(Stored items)
= = = = =
(** * Tiled foreground-detection scan of a whole-slide image

    A shallow embedding of the thresholding cells of
    [updates/1-LoadingImages.ipynb]: the variance classifier [threshold],
    the worker [process_patch], the aggregator [compile_results], the
    cell that builds the coordinate grid and its chunks
    ([start_loc_data], [chunk_size], [start_loc_list]) and the cell that
    builds the binary [mask].

    Python integers are [Z]; Python lists are [list]; a Python call that
    can raise returns [option], with [None] standing for the exception.
    A finite float is the rational number ([Q]) it denotes. numpy's
    [var], whose float64 arithmetic is not part of the notebook, is a
    parameter of the classifier and of everything that calls it. *)

From Stdlib Require Import ZArith QArith Qround Lia.
From stdpp Require Import base option list sets gmap strings.

Local Open Scope Z_scope.

(** ** Python primitives used by the notebook *)

Module Py.

(** [a // b] on Python ints: floor division, [ZeroDivisionError] on a
    zero divisor. Rocq's [Z.div] rounds the same way for both signs of
    the divisor. *)
Definition floordiv (a b : Z) : option Z :=
  if decide (b = 0) then None else Some (a / b).

(** [len(range(start, stop, step))] for a non-zero [step]. *)
Definition range_len (start stop step : Z) : Z :=
  if decide (0 < step)
  then (if decide (start < stop) then (stop - start - 1) / step + 1 else 0)
  else (if decide (stop < start) then (start - stop - 1) / (- step) + 1 else 0).

(** [list(range(start, stop, step))]; [ValueError] when [step] is zero. *)
Definition range (start stop step : Z) : option (list Z) :=
  if decide (step = 0) then None
  else Some ((λ k, start + k * step) <$> seqZ 0 (range_len start stop step)).

(** How a slice bound [k] is clipped against a sequence of length [len]. *)
Definition slice_index (len k : Z) : Z :=
  if decide (k < 0) then Z.max 0 (k + len) else Z.min k len.

(** [l[i:j]]: never raises, bounds are clipped. *)
Definition slice {A : Type} (l : list A) (i j : Z) : list A :=
  let n := Z.of_nat (length l) in
  let lo := slice_index n i in
  let hi := slice_index n j in
  take (Z.to_nat (hi - lo)) (drop (Z.to_nat lo) l).

(** [len(l)] as a Python int. *)
Definition len {A : Type} (l : list A) : Z := Z.of_nat (length l).

(** [int(x)] on a finite float: the fraction is dropped, which rounds
    toward zero. *)
Definition int (x : Q) : Z :=
  if Qle_bool 0 x then Qfloor x else Qceiling x.

End Py.

(** ** Data model *)

(** A tile coordinate [(x, y)] in level-0 pixel space. *)
Definition coord : Type := Z * Z.

(** A decoded region: rows of pixels, each pixel a list of channel
    values, as [np.array(wsi.read_region(...))] has it. *)
Definition tile : Type := list (list (list Z)).

(** ** The scheduling cell *)

Module Scheduler.

(** [patch_size = 164] *)
Definition patch_size : Z := 164.

(** [num_chunks = 32] *)
Definition num_chunks : Z := 32.

(** [[(sx, sy) for sy in range(0, h, patch_size)
               for sx in range(0, w, patch_size)]] *)
Definition start_loc_data (w h patch_size : Z) : option (list coord) :=
  ys ← Py.range 0 h patch_size;
  xs ← Py.range 0 w patch_size;
  Some (sy ← ys; sx ← xs; [(sx, sy)]).

(** [chunk_size = len(start_loc_data) // num_chunks] *)
Definition chunk_size {A : Type} (start_loc_data : list A) (num_chunks : Z) : option Z :=
  Py.floordiv (Py.len start_loc_data) num_chunks.

(** [[start_loc_data[i:i+chunk_size]
      for i in range(0, len(start_loc_data), chunk_size)]] *)
Definition start_loc_list {A : Type} (start_loc_data : list A) (num_chunks : Z)
  : option (list (list A)) :=
  cs ← chunk_size start_loc_data num_chunks;
  starts ← Py.range 0 (Py.len start_loc_data) cs;
  Some (fmap (M:=list) (λ i, Py.slice start_loc_data i (i + cs)) starts).

End Scheduler.

(** ** The foreground classifier *)

Module Classifier.

(** [arr.flatten()]: every channel value of every pixel, row-major. *)
Definition flatten (arr : tile) : list Z := concat (concat arr).

(** The default of the keyword argument [threshold_value=80]. *)
Definition threshold_value_default : Q := 80%Q.

(** [a > b] on floats, where any comparison with [nan] is [False]. *)
Definition gt (a : option Q) (b : Q) : bool :=
  match a with
  | Some v => negb (Qle_bool v b)
  | None => false
  end.

Section Threshold.

(** [ndarray.var] of numpy on a flat integer array: the float64 number
    the library returns, as the rational it denotes, or [None] for
    [nan]. The library rounds after every operation and sums in an order
    of its own, so this number need not be the variance of exact
    arithmetic; nothing is assumed about it. *)
Variable var : list Z → option Q.

(** [def threshold(arr, threshold_value=80)] *)
Definition threshold (arr : tile) (threshold_value : Q) : bool :=
  if gt (var (flatten arr)) threshold_value then true else false.

End Threshold.

End Classifier.

(** ** The worker *)

(** What a worker does that the outside can observe: the region reads it
    issues and the classifier calls it makes. *)
Inductive event : Type :=
  | ReadRegion (location : coord) (size : Z * Z) (level : Z)
  | Classify (region : tile) (threshold_value : Q).

(** A worker computation: it may raise, and it extends the log of the
    events issued so far. *)
Definition Worker (A : Type) : Type := list event → option (A * list event).

Definition wret {A : Type} (a : A) : Worker A := λ log, Some (a, log).

Definition wbind {A B : Type} (m : Worker A) (k : A → Worker B) : Worker B :=
  λ log, match m log with
         | Some (a, log') => k a log'
         | None => None
         end.

Definition wlift {A : Type} (o : option A) : Worker A :=
  λ log, match o with Some a => Some (a, log) | None => None end.

Definition wemit (e : event) : Worker unit := λ log, Some (tt, log ++ [e]).

Notation "x <~ m ;; k" := (wbind m (λ x, k))
  (at level 100, m at next level, right associativity,
   format "x  <~  m  ;;  '/' k").

(** [reduction = int(wsi.metadata["cucim"]["resolutions"]["level_downsamples"][1])]:
    the downsample factor of level 1, a float, cut to an int; an
    [IndexError] when the pyramid has one level only. *)
Definition reduction_of (level_downsamples : list Q) : option Z :=
  Py.int <$> level_downsamples !! 1%nat.

Section Worker.

(** numpy's [var], as in [Classifier]. *)
Variable var : list Z → option Q.

(** The slide behind [CuImage(input_file)]: what [read_region] returns
    for a location (level-0 coordinates), a size (coordinates of the
    requested level) and a level; [None] when the decoder raises. *)
Variable read_region : coord → Z * Z → Z → option tile.

(** The notebook's globals [patch_size] and [reduction], the latter
    being the value [reduction_of] gives for the slide. *)
Variables patch_size reduction : Z.

Definition wsi_read_region (location : coord) (size : Z * Z) (level : Z)
  : Worker tile :=
  _ <~ wemit (ReadRegion location size level) ;;
  wlift (read_region location size level).

Definition call_threshold (region : tile) : Worker bool :=
  _ <~ wemit (Classify region Classifier.threshold_value_default) ;;
  wret (Classifier.threshold var region Classifier.threshold_value_default).

(** The body of [for start_loc in start_loc_list]. *)
Definition process_step (res : list coord) (start_loc : coord)
  : Worker (list coord) :=
  sw <~ wlift (Py.floordiv patch_size reduction) ;;
  sh <~ wlift (Py.floordiv patch_size reduction) ;;
  region <~ wsi_read_region start_loc (sw, sh) 1 ;;
  fg <~ call_threshold region ;;
  wret (if fg then res ++ [(start_loc.1, start_loc.2)] else res).

Fixpoint process_loop (start_loc_list : list coord) (res : list coord)
  : Worker (list coord) :=
  match start_loc_list with
  | [] => wret res
  | start_loc :: rest =>
      res' <~ process_step res start_loc ;;
      process_loop rest res'
  end.

(** [def process_patch(start_loc_list)], with its event log. *)
Definition process_patch_logged (start_loc_list : list coord)
  : Worker (list coord) :=
  process_loop start_loc_list [].

(** What [process_patch] returns (or that it raised). *)
Definition process_patch (start_loc_list : list coord) : option (list coord) :=
  fst <$> process_patch_logged start_loc_list [].

End Worker.

(** ** The aggregator *)

Module Aggregator.

(** A finished task: the list its worker returned, or [None] when the
    worker raised. *)
Definition future : Type := option (list coord).

(** [future.result()] returns the value or re-raises. *)
Definition result (f : future) : option (list coord) := f.

(** [as_completed(futures)] yields the futures in the order in which
    they finish. That order is not fixed by the program; it is given
    here by [picks]: each pick selects (modulo the number of futures
    still running) the one that finishes next, and when the picks run
    out the rest finish in submission order. *)
Fixpoint as_completed {A : Type} (futures : list A) (picks : list nat)
  : list A :=
  match picks with
  | [] => futures
  | k :: picks' =>
      match futures with
      | [] => []
      | f0 :: _ =>
          let i := (k `mod` length futures)%nat in
          nth i futures f0 :: as_completed (delete i futures) picks'
      end
  end.

(** [for patch in res1: patches.append(patch)] *)
Definition append_all (patches res1 : list coord) : list coord :=
  foldl (λ acc patch, acc ++ [patch]) patches res1.

(** The truth value of a list: non-empty. *)
Definition truthy {A : Type} (l : list A) : bool :=
  match l with [] => false | _ => true end.

(** The loop [for future in as_completed(futures)] over the futures in
    completion order, [patches] being the list built so far. *)
Fixpoint compile_loop (completed : list future) (patches : list coord)
  : option (list coord) :=
  match completed with
  | [] => Some patches
  | f :: rest =>
      res1 ← result f;
      compile_loop rest (if truthy res1 then append_all patches res1 else patches)
  end.

(** [def compile_results(futures)] *)
Definition compile_results (futures : list future) (picks : list nat)
  : option (list coord) :=
  compile_loop (as_completed futures picks) [].

End Aggregator.

(** ** The whole scan *)

Section Scan.

Variable var : list Z → option Q.
Variable read_region : coord → Z * Z → Z → option tile.
Variables patch_size reduction : Z.

(** [client.map(process_patch, start_loc_list)]: one task per chunk. *)
Definition client_map (start_loc_list : list (list coord))
  : list Aggregator.future :=
  process_patch var read_region patch_size reduction <$> start_loc_list.

(** The scheduling cell from [w], [h] (the level-0 dimensions) to
    [patches], for one completion order of the tasks. *)
Definition scan (w h num_chunks : Z) (picks : list nat) : option (list coord) :=
  start_loc_data ← Scheduler.start_loc_data w h patch_size;
  start_loc_list ← Scheduler.start_loc_list start_loc_data num_chunks;
  Aggregator.compile_results (client_map start_loc_list) picks.

End Scan.

(** ** The mask cell *)

Module Mask.

(** A two-dimensional integer array: its shape and its rows. *)
Record ndarray : Type := { shape : Z * Z; rows : list (list Z) }.

(** [np.zeros((r, c), dtype=int)]; [ValueError] on a negative
    dimension. *)
Definition zeros (r c : Z) : option ndarray :=
  if decide (0 ≤ r ∧ 0 ≤ c)
  then Some {| shape := (r, c);
               rows := replicate (Z.to_nat r) (replicate (Z.to_nat c) 0) |}
  else None.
= = = = =
## Problem description
The entries above hold the needed span. Transcribe exactly the lines from the one with "End Threshold." to the one with "(threshold_value : Q).", both included.

## Reply
End Threshold.

End Classifier.

(** ** The worker *)

(** What a worker does that the outside can observe: the region reads it
    issues and the classifier calls it makes. *)
Inductive event : Type :=
  | ReadRegion (location : coord) (size : Z * Z) (level : Z)
  | Classify (region : tile) (threshold_value : Q).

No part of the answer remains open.